**What the task asks**
Write out, word for word, every line in the data below from the one containing "sosMode w && isTransmitting w = false." to the one containing "Definition Lit (s", both of them included.

--- Dataset entries ---

Definition elapse (ms : nat) (s : Sys) : Sys := Nat.iter ms tick s.

(** What the user can call. *)
Inductive Cmd :=
| ToggleFlashlight
| StartSOS
| StopSOS
| HandleSOSToggle
| ChangeText (text : string)
| TransmitMorse
| TransmitMorseWithText (text : string)
| StopMorse.

Definition exec (c : Cmd) (s : Sys) : Sys :=
  let w := world s in
  match c with
  | ToggleFlashlight => mkSys (toggleFlashlight w) (timers s)
  | StartSOS =>
      let (w', o) := startSOS w in mkSys w' (timers s ++ pendingSos o)
  | StopSOS => mkSys (stopSOS w) (timers s)
  | HandleSOSToggle =>
      if sosMode w then mkSys (stopSOS w) (timers s)
      else let (w', o) := startSOS w in mkSys w' (timers s ++ pendingSos o)
  | ChangeText text => mkSys (setMorseText text w) (timers s)
  | TransmitMorse =>
      let (w', o) := transmitMorse w in mkSys w' (timers s ++ pendingMorse o)
  | TransmitMorseWithText text =>
      let (w', o) := transmitMorseWithText text w in
      mkSys w' (timers s ++ pendingMorse o)
  | StopMorse => mkSys (stopMorse w) (timers s)
  end.

Inductive Input :=
| Tick
| Call (c : Cmd).

Definition step (s : Sys) (i : Input) : Sys :=
  match i with Tick => tick s | Call c => exec c s end.

Definition run (s : Sys) (inputs : list Input) : Sys := fold_left step inputs s.

Definition start (granted : bool) : Sys := mkSys (mount granted) [].

(** *** Pulse plans *)

(** A segment: its duration and whether the torch is on. *)
Definition Segment : Type := Z * bool.

(** The segments a run of events shows, from the torch being [on]: every
    sleep is a segment with the torch as the last call left it. *)
Fixpoint segments (on : bool) (evs : list Event) : list Segment :=
  match evs with
  | [] => []
  | Torch b :: evs' => segments b evs'
  | Sleep ms :: evs' => (ms, on) :: segments on evs'
  | Alert _ :: evs' => segments on evs'
  end.

Definition duration (plan : list Segment) : Z :=
  fold_right (fun seg acc => fst seg + acc) 0 plan.

(** Parts in sequence with [gap] between two parts and none after the
    last. *)
Fixpoint joinWith (gap : list Segment) (parts : list (list Segment))
  : list Segment :=
  match parts with
  | [] => []
  | [p] => p
  | p :: rest => p ++ gap ++ joinWith gap rest
  end.

Definition symbolSegment (symbol : ascii) : list Segment :=
  [(if Ascii.eqb symbol "."%char then T else 3 * T, true)].

(** The pulses of a character of the table, gap T between symbols. *)
Definition letterPlan (pattern : string) : list Segment :=
  joinWith [(T, false)] (map symbolSegment (list_ascii_of_string pattern)).

(** The Morse plan as the specification words it: a character outside the
    table gives no light; gap 3T between the characters of a word, none
    after the last one whatever it is; gap 7T between words, none after
    the last. *)
Definition statedLetter (c : ascii) : list Segment :=
  match MORSE_CODE c with Some pattern => letterPlan pattern | None => [] end.

Definition statedMorsePlan (words : list (list ascii)) : list Segment :=
  joinWith [(7 * T, false)]
    (map (fun word => joinWith [(3 * T, false)] (map statedLetter word)) words).

(** The Morse plan with the silent placeholder: a character outside the
    table is a pause of 3T wherever it stands; a character of the table is
    followed by the gap 3T unless it is the last of its word. *)
Fixpoint wordPlan (chars : list ascii) : list Segment :=
  match chars with
  | [] => []
  | c :: rest =>
      match MORSE_CODE c with
      | Some pattern =>
          letterPlan pattern
          ++ match rest with [] => [] | _ :: _ => [(3 * T, false)] end
      | None => [(3 * T, false)]
      end ++ wordPlan rest
  end.

Definition morsePlan (words : list (list ascii)) : list Segment :=
  joinWith [(7 * T, false)] (map wordPlan words).

(** The SOS cycle as the specification words it. *)
Definition sosGroup (ms : Z) : list Segment :=
  joinWith [(200, false)] [[(ms, true)]; [(ms, true)]; [(ms, true)]].

Definition sosCycle : list Segment :=
  joinWith [(400, false)] [sosGroup 200; sosGroup 600; sosGroup 200]
  ++ [(800, false)].

End Flashlight.

(** ** Vocabulary of the statements *)

(** What holds of the cells once the first sample has been seen. *)
Definition tracked (t : Compass.Tracker) : Prop :=
  Compass.isFirstUpdate t = false /\
  Compass.heading t = Compass.previousAngle t /\
  0 <= Compass.heading t /\ Compass.heading t < 360 /\
  exists k : Z,
    Compass.cumulativeRotation t == Compass.heading t + 360 * inject_Z k.

Import Flashlight.
Local Open Scope Z_scope.

(** The transmission state of section 3: Idle, with both cancellation
    flags clear. *)
Definition Idle (w : World) : Prop :=
  sosMode w = false /\ isTransmitting w = false /\
  sosActiveRef w = false /\ morseActiveRef w = false.

(** The cells next to the trace. *)
Definition cells (w : World) :=
  (granted w, isFlashlightOn w, sosMode w, morseText w,
   isTransmitting w, currentChar w, sosActiveRef w, morseActiveRef w).

(** The number of times the torch was switched on. *)
Definition pulses (evs : list Event) : nat :=
  List.length (filter (fun e => match e with Torch true => true | _ => false end) evs).

(** The events of a plan: a flash switches the torch on, sleeps and
    switches it off; a gap only sleeps. *)
Definition eventsOf (plan : list Segment) : list Event :=
  flat_map (fun seg : Segment =>
              if snd seg then [Torch true; Sleep (fst seg); Torch false]
              else [Sleep (fst seg)]) plan.

(** [w'] is [w] after the events [evs], with the flags, the permission
    and the text untouched. *)
Definition extends (w w' : World) (evs : list Event) : Prop :=
  trace w' = trace w ++ evs /\
  granted w' = granted w /\ sosMode w' = sosMode w /\
  morseText w' = morseText w /\ isTransmitting w' = isTransmitting w /\
  sosActiveRef w' = sosActiveRef w /\ morseActiveRef w' = morseActiveRef w.

(** [s'] is [s] exactly [ms] milliseconds later. *)
Definition lasts (ms : Z) (s s' : Sys) : Prop :=
  exists n : nat, Z.of_nat n = ms /\ elapse n s = s'.

(** The system made of a Morse function just started or resumed. *)
Definition morseConf (r : World * Outcome MorsePC) : Sys :=
  mkSys (fst r) (pendingMorse (snd r)).

(** The sleep a suspended startSOS is in. *)
Definition sosSleep (pc : SosPC) : Z :=
  match pc with
  | SosFlash g _ => flashDuration g
  | SosPause _ _ => PAUSE
  | SosGroupPause Dots2 => PATTERN_PAUSE
  | SosGroupPause _ => PAUSE * 2
  end.

(** The pulses of one letter: gap T between two symbols, none at the end. *)
Definition symbolsPlan (symbols : list ascii) : list Segment :=
  joinWith [(T, false)] (map symbolSegment symbols).

(** The word ends in a character outside the table. *)
Fixpoint endsUnknown (chars : list ascii) : bool :=
  match chars with
  | [] => false
  | [c] => match MORSE_CODE c with Some _ => false | None => true end
  | _ :: rest => endsUnknown rest
  end.

(** Nothing runs and the device is dark. *)
Definition Quiet (w : World) : Prop := Idle w /\ isFlashlightOn w = false.

(** *** How long a suspended function can still run

    The time a transmitMorseWithText takes from a point of its loops to
    its return when nobody cancels it; [k] is the time of what follows the
    loop at hand.  Cancelled, it takes no longer. *)
Definition symbolMs (symbol : ascii) : Z :=
  if Ascii.eqb symbol "."%char then DOT_DURATION else DASH_DURATION.

Fixpoint restSymbols (k : Z) (symbols : list ascii) : Z :=
  match symbols with
  | [] => k
  | s :: ss =>
      symbolMs s + match ss with
                   | [] => k
                   | _ :: _ => PAUSE_PARTS + restSymbols k ss
                   end
  end.

Fixpoint restChars (k : Z) (chars : list ascii) : Z :=
  match chars with
  | [] => k
  | c :: cs =>
      match MORSE_CODE c with
      | Some pattern =>
          restSymbols (match cs with
                       | [] => k
                       | _ :: _ => PAUSE_LETTERS + restChars k cs
                       end) (list_ascii_of_string pattern)
      | None => PAUSE_LETTERS + restChars k cs
      end
  end.

Fixpoint restWords (words : list (list ascii)) : Z :=
  match words with
  | [] => 0
  | word :: ws =>
      restChars (match ws with
                 | [] => 0
                 | _ :: _ => PAUSE_WORDS + restWords ws
                 end) word
  end.

Definition restAfterChars (words : list (list ascii)) : Z :=
  match words with [] => 0 | _ :: _ => PAUSE_WORDS + restWords words end.

Definition restAfterSymbols (chars : list ascii) (words : list (list ascii)) : Z :=
  match chars with
  | [] => restAfterChars words
  | _ :: _ => PAUSE_LETTERS + restChars (restAfterChars words) chars
  end.

(** The time a suspended function still runs after its current sleep: a
    cancelled startSOS has at most the pause after its flash to sleep. *)
Definition rest (t : Task) : Z :=
  match t with
  | SosTask (SosFlash _ _) => PAUSE
  | SosTask _ => 0
  | MorseTask (MorseFlash ss cs ws) =>
      match ss with
      | [] => restAfterSymbols cs ws
      | _ :: _ => PAUSE_PARTS + restSymbols (restAfterSymbols cs ws) ss
      end
  | MorseTask (MorsePartPause ss cs ws) => restSymbols (restAfterSymbols cs ws) ss
  | MorseTask (MorseLetterPause cs ws) => restChars (restAfterChars ws) cs
  | MorseTask (MorseWordPause ws) => restWords ws
  end.

(** Every timer has a delay to run and ends, with what follows it, within
    [B] milliseconds. *)
Definition within (B : Z) (ts : list (Z * Task)) : Prop :=
  Forall (fun rt : Z * Task => 1 <= fst rt /\ fst rt + rest (snd rt) <= B) ts.

(** What a Morse function leaves pending ends within [B]. *)
Definition bounded (B : Z) (r : World * Outcome MorsePC) : Prop :=
  match snd r with
  | Return => True
  | Await ms pc => 1 <= ms /\ ms + rest (MorseTask pc) <= B
  end.

(** *** Mutual exclusion *)

(** Each flag mirrors its mode, and the two modes are never both on. *)
Definition Exclusive (w : World) : Prop :=
  sosActiveRef w = sosMode w /\ morseActiveRef w = isTransmitting w /\
  sosMode w && isTransmitting w = false.

Definition hasSos (ts : list (Z * Task)) : Prop :=
  exists r pc, In (r, SosTask pc) ts.

Definition hasMorse (ts : list (Z * Task)) : Prop :=
  exists r pc, In (r, MorseTask pc) ts.

(** A mode that is on has its function pending. *)
Definition Consistent (s : Sys) : Prop :=
  Exclusive (world s) /\
  (sosMode (world s) = true -> hasSos (timers s)) /\
  (isTransmitting (world s) = true -> hasMorse (timers s)).

(** The torch is on only while some function is pending. *)
Definition Lit (s : Sys) : Prop :=
  isFlashlightOn (world s) = true -> timers s <> [].

(** The SOS mode with its loop running, Morse off; and the converse. *)
Definition RunningSOS (w : World) : Prop :=
  sosMode w = true /\ sosActiveRef w = true /\
  isTransmitting w = false /\ morseActiveRef w = false.

Definition RunningMorse (w : World) : Prop :=
  isTransmitting w = true /\ morseActiveRef w = true /\
  sosMode w = false /\ sosActiveRef w = false.

(** The parts of what [fire] gives. *)
Definition firedWorld (ts : list (Z * Task)) (w : World) : World :=
  fst (fire ts w).
Definition stillRunning (ts : list (Z * Task)) (w : World) : list (Z * Task) :=
  fst (snd (fire ts w)).
Definition newlySet (ts : list (Z * Task)) (w : World) : list (Z * Task) :=
  snd (snd (fire ts w)).

(** Every timer has a delay to run. *)
Definition wellTimed (ts : list (Z * Task)) : Prop :=
  Forall (fun rt : Z * Task => 1 <= fst rt) ts.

---

**Completed task**
  sosMode w && isTransmitting w = false.

Definition hasSos (ts : list (Z * Task)) : Prop :=
  exists r pc, In (r, SosTask pc) ts.

Definition hasMorse (ts : list (Z * Task)) : Prop :=
  exists r pc, In (r, MorseTask pc) ts.

(** A mode that is on has its function pending. *)
Definition Consistent (s : Sys) : Prop :=
  Exclusive (world s) /\
  (sosMode (world s) = true -> hasSos (timers s)) /\
  (isTransmitting (world s) = true -> hasMorse (timers s)).

(** The torch is on only while some function is pending. *)
Definition Lit (s : Sys) : Prop :=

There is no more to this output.